6 de nov de 2012

Transplantes: alegria e dor




O Rio acaba de atingir a importante marca de 200 doadores de órgãos captados em um único ano. Esse resultado é inédito na história do estado e foi alcançado dois meses antes do prazo estabelecido pelo Programa Estadual de Transplantes (PET). Ocupando a lanterna no país na área de doação de órgãos até 2010, o Rio registrou nos últimos dois anos o maior avanço nacional em doação por milhão de habitantes, pulando para a atual terceira posição no ranking.
Esse número representa aumento de 50% no total de doadores em relação a 2010, chegando a 121. Segundo dados da Associação Brasileira de Transplantes de Órgãos (ABTO), o Rio de Janeiro triplicou a relação de doadores. Em uma medição feita por milhão de habitantes, o estado passou de 5,1 em 2010 para 15 em 2012. Os dados são da Secretaria Estadual de Saúde.
São números animadores, sem dúvida.

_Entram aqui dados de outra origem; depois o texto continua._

(* ===== verification/DispatchProperties.v ===== *)
(** * What leaves the last look

    An allowed dispatch is an ENTRY of the Ticket its Claim issues, on current
    facts, under a policy that authorizes it, within every budget, with a stop
    on the protective side and a passed stress. *)

From Stdlib Require Import QArith.
From S2P Require Import Prelude PyString PyDecimal DecimalFacts Identities Ticket CrossMarginStress CapacitySizing.
From S2P Require Import Commands Capacity Admission Product Control ProduceSignal Dispatch StrategyRegistry.
From S2P Require Import Samples ClaimProperties.
#[local] Open Scope Z_scope.

(** A list of guards lets through exactly what none of them catches. *)
Lemma refuse_first_through checks continue s :
  Forall (λ c : bool * EntryDispatchPreflightStatus, c.2 ≠ s) checks →
  refuse_first checks continue = Ok s → Forall (λ c, c.1 = false) checks ∧ continue = Ok s.
Proof.
  induction 1 as [|[[] status] checks Hs _ IH]; cbn; intros H; [done|by apply Ok_inj in H|].
  destruct (IH H). split; [by constructor|done].
Qed.

Lemma refuse_first_pass checks continue :
  Forall (λ c : bool * EntryDispatchPreflightStatus, c.1 = false) checks →
  refuse_first checks continue = continue.
Proof. induction 1 as [|[[] status] checks Hc _ IH]; [done|done|exact IH]. Qed.

Lemma same_ticket_identity a b : same_ticket a b = true → tk_identity a = tk_identity b.
Proof. unfold same_ticket. intros H. repeat apply andb_true in H as [H _]. by apply bool_decide_eq_true_1 in H. Qed.

(** The order the command carries is the ENTRY of this Ticket. *)
Lemma command_matches_Ok command ticket claim :
  command_matches_ticket_and_claim command ticket claim = Ok true →
  ec_status command = Commands.CLAIMED ∧ ec_generation command = 1 ∧ ec_ticket_identity command = tk_identity ticket ∧
  (∃ issued, to_ticket claim = Ok issued ∧ same_ticket issued ticket = true) ∧
  tk_capacity_claim_id ticket = cc_capacity_claim_id claim ∧
  (ec_kind command = SET_LEVERAGE ∨ ec_kind command = ENTRY ∧ ∃ p, ec_payload command = OrderPayload p ∧
     op_required_configured_leverage p = Some FIXED_EXCHANGE_CONFIGURED_LEVERAGE).
Proof.
  unfold command_matches_ticket_and_claim. intros H.
  destruct (bool_decide_reflect (ec_kind command ∈ [SET_LEVERAGE; ENTRY])) as [Hk|]; [|done]. cbn [negb] in H.
  destruct (_ || _) eqn:Hs; [done|]. apply orb_false in Hs as [Hs Hg].
  apply negb_false, bool_decide_eq_true_1 in Hs. apply negb_false, Z.eqb_eq in Hg.
  destruct (bool_decide_reflect (ec_ticket_identity command = tk_identity ticket)) as [Hi|]; [|done].
  cbn [negb] in H. apply bind_Ok in H as (issued & Hissued & H).
  destruct (same_ticket issued ticket) eqn:Hsame; [|done]. cbn [negb] in H.
  destruct (bool_decide_reflect (tk_capacity_claim_id ticket = cc_capacity_claim_id claim)) as [Hc|]; [|done].
  cbn [negb] in H. apply Ok_inj in H. split_and!; try done; [by exists issued|].
  apply elem_of_cons in Hk as [Hk|Hk%list_elem_of_singleton]; [by left|]. right. split; [done|].
  rewrite Hk in H. rewrite bool_decide_eq_false_2 in H by done.
  destruct (ec_payload command) as [p| |]; [|done..]. exists p. split; [done|].
  apply andb_true in H as [_ H]. by apply bool_decide_eq_true_1 in H.
Qed.

(** What a passed stress was computed on. *)
Lemma stress_passes_Ok ticket snapshot rules :
  cross_margin_stress_passes ticket snapshot rules = Ok true →
  ∃ request evidence, evaluate_cross_margin_stress request = Ok evidence ∧
    csp_status (cse_proof evidence) = PASSED ∧
    csr_account_snapshot request = as_account_risk_snapshot snapshot ∧
    csr_evaluated_side request = nd_position_side (ti_netting_domain (tk_identity ticket)) ∧
    csr_reference_entry_price request = entry_price_for ticket snapshot ∧
    csr_initial_stop_price request = tk_initial_stop_price ticket.
Proof.
  unfold cross_margin_stress_passes. intros H. destruct (negb _); [done|]. cbv zeta in H.
  apply bind_Ok in H as (positions & _ & H). apply bind_Ok in H as (request & Hr & H).
  apply bind_Ok in H as (evidence & He & H). apply Ok_inj, bool_decide_eq_true_1 in H.
  unfold validate_CrossMarginStressRequest in Hr. apply bind_Ok in Hr as (? & _ & Hr). cbv zeta in Hr.
  apply bind_Ok in Hr as (? & _ & Hr). apply Ok_inj in Hr.
  exists request, evidence. split_and!; try done; by rewrite <- Hr.
Qed.

Section allowed.
Context (r : EntryDispatchPreflightRequest).

Let ticket := pq_ticket r.
Let claim := pq_capacity_claim r.
Let command := pq_command r.
Let snapshot := pq_admission_snapshot r.
Let account := as_account_risk_snapshot snapshot.
Let domain := ti_netting_domain (tk_identity ticket).
Let price := entry_price_for ticket snapshot.

(** The guards an allowed request has passed. *)
Lemma allowed_passes :
  revalidate_entry_dispatch r = Ok PREFLIGHT_ALLOWED →
  command_matches_ticket_and_claim command ticket claim = Ok true ∧
  pq_now_ms r < ec_deadline_at_ms command ∧ pq_now_ms r < cc_expires_at_ms claim ∧
  ec_kind command ≠ SET_LEVERAGE ∧ cross_margin_stress_passes ticket snapshot (pq_instrument_rules r) = Ok true ∧
  ∃ policy, pq_owner_policy r = Some policy ∧ policy_matches policy ticket claim = true ∧
    Forall (λ c, c.1 = false) (authority_refusals r policy) ∧
    Forall (λ c, c.1 = false) (account_refusals r) ∧
    Forall (λ c, c.1 = false) (budget_refusals r policy).
Proof.
  intros H. unfold revalidate_entry_dispatch in H. fold ticket claim command snapshot account domain in H.
  apply refuse_first_through in H as [_ H]; [|by repeat constructor].
  apply bind_Ok in H as (matches & Hm & H).
  apply refuse_first_through in H as [Hd H]; [|by repeat constructor].
  destruct (pq_owner_policy r) as [policy|]; [|done].
  apply refuse_first_through in H as [Hg H].
  2: { cbn. repeat constructor; repeat case_bool_decide; done. }
  apply bind_Ok in H as (stress & Hst & H).
  apply refuse_first_through in H as [Hend _]; [|by repeat constructor].
  autorewrite with checks in Hd, Hend. cbn [fst] in Hd, Hend.
  destruct Hd as (Hmm & Hd & _). apply negb_false in Hmm as ->. apply orb_false in Hd as [Hd1 Hd2]. apply Z.leb_gt in Hd1, Hd2.
  destruct Hend as (Hs & _ & Hk & _). apply negb_false in Hs as ->. apply bool_decide_eq_false_1 in Hk.
  apply Forall_cons in Hg as [Hp Hg]. rewrite !Forall_app in Hg. cbn [fst] in Hp. apply negb_false in Hp.
  split_and!; try done. exists policy. tauto.
Qed.

Lemma flat_and_free :
  netting_domain_is_flat_and_order_free snapshot ticket = true →
  (∀ p, p ∈ ars_account_positions account → arp_exchange_instrument_id p = nd_exchange_instrument_id domain →
     arp_position_side p = nd_position_side domain → (dval (arp_quantity p) <= 0)%Q) ∧
  (∀ o, o ∈ as_open_orders snapshot → ao_exchange_instrument_id o = nd_exchange_instrument_id domain →
     ao_position_side o ≠ nd_position_side domain).
Proof.
  unfold netting_domain_is_flat_and_order_free. fold domain account. intros [Hp Ho]%andb_true.
  apply negb_true, existsb_false in Hp. apply negb_true, existsb_false in Ho. rewrite Forall_forall in Hp. rewrite Forall_forall in Ho. split.
  - intros p Hin Hi Hs. specialize (Hp p Hin). rewrite !bool_decide_eq_true_2 in Hp by done. cbn [andb] in Hp.
    apply dltb_false in Hp. eapply Qle_trans; [exact Hp|]. by vm_compute.
  - intros o Hin Hi Hs. specialize (Ho o Hin). by rewrite !bool_decide_eq_true_2 in Ho.
Qed.

Lemma within_budgets policy :
  Forall (λ c, c.1 = false) (budget_refusals r policy) →
  (dval (tk_risk_at_stop ticket)
     <= dval (ars_total_wallet_balance account * wp_max_ticket_stop_risk_fraction policy))%Q ∧
  (dval (cc_gross_risk_at_stop_at_claim claim + tk_risk_at_stop ticket)
     <= dval (ars_total_wallet_balance account * wp_max_gross_stop_risk_fraction policy))%Q ∧
  (dval (tk_reserved_margin ticket) <= dval (ars_available_margin account))%Q ∧
  (dval (tk_reserved_margin ticket) <= dval (ticket_margin_limit r policy))%Q ∧
  (dval (tk_quantity ticket * dabs (price - tk_initial_stop_price ticket))
     <= dval (tk_post_fill_stop_risk_limit ticket))%Q ∧
  quote_preserves_protection ticket price = true.
Proof.
  unfold budget_refusals. fold ticket claim snapshot account price. intros H. autorewrite with checks in H.
  cbn [fst] in H. destruct H as (H1 & _ & H3 & H4 & H5 & _). apply orb_false in H1 as [H1 H2].
  apply dltb_false in H1, H2, H3, H5. apply negb_false in H4.
  pose proof (dmin_le_l (dmin (ticket_margin_limit r policy) (ars_available_margin account)) (remaining_gross_margin r policy)).
  pose proof (dmin_le_l (ticket_margin_limit r policy) (ars_available_margin account)).
  pose proof (dmin_le_r (ticket_margin_limit r policy) (ars_available_margin account)).
  split_and!; try done; by eapply Qle_trans, Qle_trans.
Qed.

End allowed.

(** ** A sample dispatch, of the Claim of the sample build *)

Module SampleDispatch.
Definition claim : option CapacityClaim := Eval vm_compute in
  match SampleBuild.decided with Some (_, _, c) => Some c | None => None end.
Definition ticket : option TradeTicket := Eval vm_compute in
  (c ← claim; match to_ticket c with Ok t => Some t | Raise _ => None end).

Definition order (t : TradeTicket) : OrderCommandPayload :=
  mkOrderPayload buy (tk_quantity t) order_market false None None None None None
    (Some 5) None.

Definition command (t : TradeTicket) : ExchangeCommand :=
  mkExchangeCommand "command:1" (tk_identity t) ENTRY 1 "key" (Some "client")
    (OrderPayload (order t)) Commands.CLAIMED 61 75.

Definition policy : OwnerPolicySnapshot :=
  mkOwnerPolicy "policy" 1 true true 1 3 (Some 2) (mkFamilyLimits 1 1 1) (mkDecimal 2 (-2)) (mkDecimal 6 (-2))
    (mkDecimal 2 (-1)) (mkDecimal 6 (-1)) (mkDecimal 4 (-2)) (mkDecimal 5 (-1)) 10 (mkDecimal 15 (-1))
    (mkDecimal 1 (-1)) (Some [mkEventProfile SampleBuild.event_spec "profile"]).

Definition runtime_scope : RuntimeScopeSnapshot :=
  mkRuntimeScope "scope" "SOR-001" "sgv:SOR-001:v4" SampleBuild.event_spec "profile" "policy" "BTCUSDT" long
    "universe" Sample.digest scope_active true true 1 0 None None None None.

Definition rules : InstrumentRulesFacts :=
  mkRulesFacts "BTCUSDT" (mkDecimal 1 (-3)) (mkDecimal 1 (-1)) (mkDecimal 1 (-3)) (of_int 5) 20
    [Sample.bracket] Sample.digest d1 true 40 100.

Definition request (c : CapacityClaim) (t : TradeTicket) : EntryDispatchPreflightRequest :=
  {| pq_command := command t; pq_ticket := t; pq_capacity_claim := c; pq_owner_policy := Some policy;
     pq_runtime_scope := Some runtime_scope;
     pq_active_universe := Some (mkActiveUniverse SampleBuild.event_spec "universe" Sample.digest "BTCUSDT");
     pq_strategy_group := Some (mkGroup "SOR-001" (Some "sgv:SOR-001:v4") "active");
     pq_strategy_version := Some (mkVersion "sgv:SOR-001:v4" "SOR-001" "active");
     pq_event_spec := Some (mkEventSpec SampleBuild.event_spec "sgv:SOR-001:v4" long "market" "active");
     pq_runtime_capability := Some (mkCapability "exchange_commands" true "commit" "schema");
     pq_runtime_commit := "commit"; pq_schema_revision := "schema";
     pq_admission_snapshot := SampleBuild.snapshot; pq_instrument_rules := rules;
     pq_account_entry_health := SampleBuild.account_verdict;
     pq_instrument_entry_health := SampleBuild.instrument_verdict;
     pq_active_family_ticket_count := 1; pq_active_strategy_side_ticket_count := 1;
     pq_active_directional_risk_at_stop := d1; pq_now_ms := 62; pq_product_entry_decision := None;
     pq_strategy_entry_enabled := true; pq_selection_entry_vacuum_open := false;
     pq_selection_authority_valid := true |}.

Lemma allowed :
  match claim, ticket with
  | Some c, Some t => revalidate_entry_dispatch (request c t) = Ok PREFLIGHT_ALLOWED
  | _, _ => False
  end.
Proof. vm_compute. reflexivity. Qed.
End SampleDispatch.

No entanto, outra parte do processo merece mais atenção por parte do governo do estado. Matéria publicada no Dia On Line nesta terça-feira afirma que 300 transplantados renais correm o risco de perder o rim devido à falta de medicamento à base de ciclosporina. A substância é capaz de prolongar a vida de pacientes após o transplante. Deveria ser distribuída gratuitamente pela Riofarmes, mas está em falta, sem previsão de normalização da entrega. 
Segundo a Secretaria, a empresa vencedora da licitação para o fornecimento do medicamento atrasou a entrega e já teria sido notificada. Para não interromper o tratamento dos pacientes, nos casos em que há consentimento do médico que fez a receita, a Superintendência de Assistência Farmacêutica está oferecendo o medicamento na dosagem de 25mg, em substituição ao de 50mg, cujo estoque acabou na primeira quinzena de outubro.
É uma vergonha ver pacientes que esperaram tanto para receber um órgão correrem o risco de perdê-lo por uma questão meramente burocrática. Médicos e profissionais de saúde, que acompanham a dor de quem precisa fazer hemodiálise, sabem como a vida dessas pessoas pode melhorar com o transplante. É inadmissível que atrasos em processos e trâmites coloquem em risco o sucesso do programa.